(** A discovery payload as a backend may serve it. *)
Definition discovered : gmap string RawConfigValue :=
  list_to_map
    [("get_supported_chains", raw "/v1/wallet/supported_chains" "GET" (Some []));
     ("recommend_chains", raw "/v1/wallet/recommend_chains" "GET" None);
     ("get_total_balance", raw "/v1/user/total_balance" "GET" None);
     ("get_pending_tx_count", raw "/v1/wallet/pending_tx_count" "GET" None);
     ("check_origin", raw "/v1/wallet/check_origin" "GET" None);
     ("check_text", raw "/v1/wallet/check_text" "POST" None);
     ("check_tx", raw "/v1/wallet/check_tx" "POST" None);
     ("explain_tx", raw "/v1/wallet/explain_tx" "POST" None);
     ("explain_text", raw "/v1/wallet/explain_text" "POST" None);
     ("gas_market", raw "/v1/wallet/gas_market" "GET" None);
     ("push_tx", raw "/v1/wallet/push_tx" "POST" None);
     ("eth_getTransactionCount",
        raw "/v1/wallet/eth_rpc/get_tx_count" "POST" (Some ["chainId"; "params"]));
     ("eth_blockNumber", raw "/v1/wallet/eth_rpc/block_number" "GET" (Some ["chainId"]));
     ("eth_call", raw "/v1/wallet/eth_rpc/call" "POST" (Some ["chainId"; "params"]));
     ("eth_estimateGas",
        raw "/v1/wallet/eth_rpc/estimate_gas" "POST" (Some ["chainId"; "params"]))].

(** The same payload without an entry for [eth_call]. *)
Definition discovered_without_eth_call : gmap string RawConfigValue :=
  delete "eth_call" discovered.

* _Task instructions_: Only lines holding the string "RawConfigValue" are wanted; gather each one from the entries above.

* _Answer space_:
Definition discovered : gmap string RawConfigValue :=
Definition discovered_without_eth_call : gmap string RawConfigValue :=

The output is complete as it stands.